BEGIN Available data

Lemma start_issue_inv m id b r m' :
  start_issue m id b = (r, m') →
  ∃ a d n, next_handle m <= n ∧
    match start_blocked m id with
    | Some e => r = Err e ∧ m' = with_gates a d n m
    | None => r = Ok tt ∧ ∃ c cert request, config m = Some c ∧ find_cert c id = Some cert ∧
        ir_certificate request = cert ∧
        m' = started id (BeginIssue request) (cache_dir (proxy c))
               (status_with (if b then Renewing else Issuing) None []) (with_gates a d n m)
    end.
Proof.
  unfold start_issue, start_blocked, start_error.
  assert (Hid : ∀ e : ProxyError, (Err e, m) = (r, m') → ∃ a d n, next_handle m <= n ∧ r = Err e ∧ m' = with_gates a d n m).
  { intros e [= <- <-]. exists (account_gates m), (dns_gates m), (next_handle m). by rewrite with_gates_id. }
  destruct (active m !! id) eqn:Hact; [by apply Hid|].
  destruct (config m) as [c|] eqn:Hc; [|by apply Hid].
  destruct (find_cert c id) as [cert|] eqn:Hcert; [|by apply Hid].
  destruct (cert_validation cert) as [v|] eqn:Hv; [|by apply Hid].
  destruct (find_acme c (acme_account_id cert)) as [acc|] eqn:Hacc; [|by apply Hid].
  destruct (request_dns c cert) as [dns|e] eqn:Hdns; [|by apply Hid].
  destruct (account_gate_for (acme_id acc) m) as [g m1] eqn:Hg.
  apply account_gate_inv in Hg as (a & n & Hn & ->).
  assert (Hd : ∃ dg d n2, n <= n2 ∧
    (match dns with
     | Some a0 => let '(g, m) := dns_gate_for (dns_id a0) (with_gates a (dns_gates m) n m) in (Some g, m)
     | None => (None, with_gates a (dns_gates m) n m)
     end) = (dg, with_gates a d n2 m)).
  { destruct dns as [a0|].
    - destruct (dns_gate_for (dns_id a0) (with_gates a (dns_gates m) n m)) as [g2 m2] eqn:Hg2.
      apply dns_gate_inv in Hg2 as (d & n2 & Hn2 & ->). exists (Some g2), d, n2. by split.
    - exists None, (dns_gates m), n. split; [lia|done]. }
  destruct Hd as (dg & d & n2 & Hn2 & ->).
  change (issuance_permits (with_gates a d n2 m)) with (issuance_permits m).
  destruct (issuance_permits m =? 0).
  { intros [= <- <-]. exists a, d, n2. split; [lia|]. done. }
  intros E. exists a, d, n2. split; [lia|].
  pose proof (f_equal fst E) as Hr. pose proof (f_equal snd E) as Hm. cbn [fst snd] in Hr, Hm.
  split; [by rewrite <- Hr|].
  exists c, cert, {| ir_certificate := cert; ir_account := acc; ir_dns_account := dns;
                     ir_account_gate := g; ir_dns_gate := dg |}.
  split; [done|]. split; [done|]. split; [done|]. rewrite <- Hm. unfold started.
  reflexivity.
Qed.

Lemma start_continue_inv m id r m' :
  start_continue m id = (r, m') →
  (m' = m ∧ ∃ e, r = Err e) ∨
  (r = Ok tt ∧ ∃ c order, config m = Some c ∧ active m !! id = None ∧ pending m !! id = Some order ∧
     issuance_permits m ≠ 0 ∧
     m' = started id (ContinueManual order) (cache_dir (proxy c))
            (λ st, status_with Issuing None (rs_manual_records st) st) m).
Proof.
  unfold start_continue, start_error. destruct (active m !! id) eqn:Ha; [intros [= <- <-]; left; eauto|].
  destruct (config m) as [c|] eqn:Hc; [|intros [= <- <-]; left; eauto].
  destruct (N.eqb_spec (issuance_permits m) 0); [intros [= <- <-]; left; eauto|].
  destruct (pending m !! id) as [order|] eqn:Hp; intros [= <- <-]; [right|left; eauto].
  split; [done|]. exists c, order. split_and!; try done.
Qed.

(** ** The invariant *)

Definition certs (m : CertificateManager) : list CertificateConfig :=
  match config m with Some c => certificates c | None => [] end.
Definition ids (m : CertificateManager) : list str := cert_id <$> certs m.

END Available data

* [Task instructions] Determine how many lines in the records above hold the word "active", and answer with that number only.

* [Solution for this task] 3